Она задала столько вопросов, что мне пришлось ответить хотя бы на один.
– Не должна, – согласился я.
– Ну вот, я и не бросаюсь, – заключила она.
– Но подожди, почему бы тебе не найти правильного человека? – задал я еще один вопрос.
Она усмехнулась, я не разобрал, чего было больше в ее усмешке, горечи или удивления моей наивности.

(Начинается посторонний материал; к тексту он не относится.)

(* ===== verification/ScanService.v ===== *)
(** * ScanService: a folder becomes a frozen manifest

    Models src/pipeline/scan_service.cpp: the connection, a builder of its
    manifest, the scan of the folder into the builder and the freeze, over any
    kernel; the opening of the database and its schema (Schema.v) is a
    parameter. *)

From stdpp Require Import pretty.
From S2P Require Import Prelude Status Bytes Json RelativePath Task Assets Sqlite FileOps LinuxFileOps ManifestBuilder ManifestTheorems Walker WalkerTheorems.

Section ScanService.
Context {K : Type} `{Kernel K} `{DirectoryKernel K} `{Console K}.
Context (Blake3 : string -> Digest).
(** [SqliteConnection::Open] and [EnsureSchema]. *)
Context (OpenDatabase : M K (Conn ManifestDb)).

(** The builder is constructed on the connection; the counter of manifest ids
    belongs to the process. *)
Definition construct_builder (connection : Conn ManifestDb) : M Builder unit :=
  fun b => (Ok tt, SqliteManifestBuilder connection (sequence b) 256 (Digest_of (fun _ => NUL))).

Definition ScanService_Execute (depth : nat) (input_path : string) : M (K * Builder) unit :=
  let* connection := on_kernel OpenDatabase in
  do* on_sink (construct_builder connection);
  do* on_sink (Begin (mkSourceDescriptor input_path TypeName input_path));
  do* Scan Add depth input_path;
  let* frozen := on_sink (Freeze Blake3) in
  on_kernel (Print ("scan completed: " +:+ frozen_manifest_id frozen +:+ " assets=" +:+ pretty (frozen_asset_count frozen)
                    +:+ " digest=" +:+ ToHex (frozen_manifest_digest frozen) +:+ String LF "")).

End ScanService.

(** ** Properties *)

Lemma forward_all l b b' :
  for_each (forward Add) l b = (Ok tt, b') -> b' = add_all (scanned l) b.
Proof.
  revert b. induction l as [|e l IH]; intros b; [by intros [= <-]|]. cbn [for_each].
  intros ([] & b1 & Hfwd & Hrun)%bind_Ok_inv. apply IH in Hrun as ->. unfold scanned. cbn [omap list_omap].
  revert Hfwd. unfold forward. destruct (IsReceiverStagingPath _); [by intros [= <-]|].
  destruct (ClassifyPhysicalAsset e) as [a|]; [|by intros [= <-]]. intros Hadd. unfold add_all. cbn [foldl].
  by rewrite Hadd.
Qed.

Lemma accepted_scanned l : Forall (fun e => raw_bytes (entry_path e) <> "") l -> accepted (scanned l) = scanned l.
Proof.
  unfold accepted, scanned. induction 1 as [|e l He _ IH]; [done|]. cbn [omap list_omap].
  destruct (IsReceiverStagingPath _); [done|]. unfold ClassifyPhysicalAsset.
  destruct (bool_decide (entry_kind e <> kRegularFile)); [done|]. rewrite filter_cons, decide_True by done. by f_equal.
Qed.

Section Scanned.
Context {K : Type} `{UnchangingTree K} {T : Type}.

Lemma Scan_delivers (Add : PhysicalAsset -> M T unit) depth root i cs k s :
  root <> "" -> resolves (K := K) root = Some (Directory i cs) -> tree_ok (Directory i cs) ->
  (height (Directory i cs) <= depth)%nat ->
  delivered (forward Add) (entries_below [] (Directory i cs)) k s (Scan Add depth root (k, s)).
Proof.
  intros Hne Hroot Htree Hdepth. unfold Scan, bind at 1, require. rewrite (proj2 (str_empty_false _) Hne). cbn [negb].
  unfold bind, on_kernel, ret. cbn [fst snd].
  destruct (root_opened root i cs k Hroot) as [(d & k1 & -> & Hf1 & Hopened & Hstart)|(e & k1 & -> & He & Hsame)];
    [|by apply delivered_nothing]. cbn [fst snd]. by apply root_walked.
Qed.

End Scanned.

(** C32. A scan that succeeds has recorded the folder: on a file system nobody
    writes to meanwhile, whichever calls of the kernel or of SQLite failed, the
    manifest a successful scan leaves frozen in the database holds exactly the
    regular files below the folder that are not staging files of the receiver,
    each once under its path, with its identity and kind, for any tree not
    deeper than the stack.  A directory that could not be opened, listed or
    read to its end is thus never taken for the whole of it. *)
Theorem scans_record_the_folder {K : Type} `{UnchangingTree K} `{Console K} Blake3 (OpenDatabase : M K (Conn ManifestDb))
    depth root i cs k k1 connection b k' b' :
  resolves (K := K) root = Some (Directory i cs) -> tree_ok (Directory i cs) -> (height (Directory i cs) <= depth)%nat ->
  OpenDatabase k = (Ok connection, k1) -> references (committed connection) ->
  ScanService_Execute Blake3 OpenDatabase depth root (k, b) = (Ok tt, (k', b')) ->
  exists m, frozen Blake3 (committed connection) (mkSourceDescriptor root "local-folder" root)
              (scanned (entries_below [] (Directory i cs))) m (database b').
Proof.
  intros Hroot Htree Hdepth Hopen Href. unfold ScanService_Execute.
  intros (conn & w1 & Hw1 & Hrun)%bind_Ok_inv. revert Hw1. unfold on_kernel at 1. cbn [fst snd]. rewrite Hopen. intros [= <- <-].
  apply bind_Ok_inv in Hrun as ([] & w2 & [= <-] & Hrun).
  apply bind_Ok_inv in Hrun as ([] & w3 & Hbegin & Hrun). apply bind_Ok_inv in Hrun as ([] & w4 & Hscan & Hrun).
  apply bind_Ok_inv in Hrun as (m & w5 & Hfreeze & Hrun). exists m.
  unfold on_sink in Hbegin. cbn [fst snd] in Hbegin. destruct (Begin _ _) as [[[]|e] b3] eqn:Hb; [|done].
  injection Hbegin as <-. apply Begin_building in Hb; [|done].
  assert (root <> "") as Hne.
  { intros ->. revert Hscan. unfold Scan, bind at 1. by cbn. }
  pose proof (Scan_delivers Add depth root i cs k1 b3 Hne Hroot Htree Hdepth) as [_ Hall]. rewrite Hscan in Hall.
  destruct w4 as [k4 b4]. cbn [fst snd] in Hall. destruct Hall as [[_ Hall]|(e & handed & He & _)]; [|discriminate He].
  symmetry in Hall. apply forward_all in Hall as ->.
  apply (add_all_building _ _ _ _ _ (scanned (entries_below [] (Directory i cs)))) in Hb.
  rewrite accepted_scanned in Hb by (by eapply entries_have_paths; [reflexivity|..]).
  unfold on_sink in Hfreeze. cbn [fst snd] in Hfreeze. destruct (Freeze _ _) as [[m'|e] b5] eqn:Hf; [|done].
  injection Hfreeze as -> <-. eapply Freeze_frozen in Hf as [Hf _]; [|exact Hb].
  unfold on_kernel in Hrun. cbn [fst snd] in Hrun. destruct (Print _ _) as [r k6]. injection Hrun as _ _ <-. exact Hf.
Qed.

(** ** The demonstration tree scanned *)

Module ScanDemo.
#[global] Instance disk_Console : Console TreeDemo.Disk := {|
  Print text k := (Ok tt, TreeDemo.mkDisk (TreeDemo.open_dirs k) (TreeDemo.moved k) (TreeDemo.open_streams k)
    (TreeDemo.failing k) (TreeDemo.failed k) (TreeDemo.printed k ++ [text]));
|}.
Definition connection : Conn ManifestDb := mkConn empty_manifest_db None 0 [] [10; 20].
Definition OpenDatabase : M TreeDemo.Disk (Conn ManifestDb) := ret connection.
Definition run := ScanService_Execute ManifestDemo.Blake3 OpenDatabase 3 "/photos" (TreeDemo.disk, ManifestDemo.start 2).
Definition manifest : string := "manifest-10-0".
End ScanDemo.

Lemma demo_scan : is_ok ScanDemo.run.1 = true.
Proof. by vm_compute. Qed.

Lemma scans_record_the_folder_witness :
  exists m, frozen ManifestDemo.Blake3 empty_manifest_db (mkSourceDescriptor "/photos" "local-folder" "/photos")
    (scanned (entries_below [] TreeDemo.tree)) m (database ScanDemo.run.2.2)
  /\ map (fun a => raw_bytes (relative_path a)) (scanned (entries_below [] TreeDemo.tree)) = ["a/c.mov"; "b.jpg"].
Proof.
  assert (height TreeDemo.tree <= 3)%nat as Hheight by (vm_compute; lia).
  assert (references (committed ScanDemo.connection)) as Href by by intros id k row.
  pose proof (fun k' b' => scans_record_the_folder ManifestDemo.Blake3 ScanDemo.OpenDatabase 3 "/photos" (TreeDemo.info 1 0)
    TreeDemo.children TreeDemo.disk TreeDemo.disk ScanDemo.connection (ManifestDemo.start 2) k' b' eq_refl demo_tree_ok
    Hheight eq_refl Href) as Hscan.
  fold ScanDemo.run in Hscan. destruct ScanDemo.run as [[[]|e] [k' b']] eqn:Hrun;
    [|pose proof demo_scan as Hbad; rewrite Hrun in Hbad; discriminate Hbad].
  destruct (Hscan k' b' eq_refl) as [m Hm]. exists m. split; [exact Hm|by vm_compute].
Defined.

– А где они, подходящие? Ты не замечал, что Россия абсолютно бабская страна? Если она хоть как-то пока еще существует, то только за счет баб. И Москва бабский город. Ты же сам это говорил, когда мы из леса возвращались.
И заметь… – Она подняла вверх указательный пальчик, призывая к вниманию. Но напрасно, я и так был само внимание. – И заметь, здесь даже мужики – бабы. Ты сам посуди, вот сегодня у Елизаветы…
– Это понятно, это же балет, – пожал я плечами.
– А что, в балете, в искусстве не должно быть мужиков?! Ну хорошо, у нас в клинике семьдесят процентов женщины. Мужики в основном начальники, ну и так, всякие сильно пьющие докторишки.
– Петя, похоже, не пьет, – снова вставил я.
– Хорошо, Петя. Один Петя на двести пятьдесят врачих и медсестер. Да куда ни пойди – учителя, преподаватели в институтах, даже инженеры, даже в конструкторских бюро, даже на заводах, даже в сельском хозяйстве… везде одни бабы. Я уже не говорю про библиотеки, музыку, не говорю про торговлю. Вот ты в техническом институте учишься, да? – Я кивнул. – Сколько в твоей группе ребят, сколько девушек?
Я прикинул.
– Ребят шестеро, это точно. А девушек не то четырнадцать, не то шестнадцать, давно не подсчитывал.
– Видишь, и это в сугубо техническом вузе. А представь, что делается в других? Да там сплошь одни девки. Я вообще не понимаю, чем мужики занимаются. Они либо левачат на своих «Москвичах», да и то хреново, машину никогда не поймаешь. Либо пьют.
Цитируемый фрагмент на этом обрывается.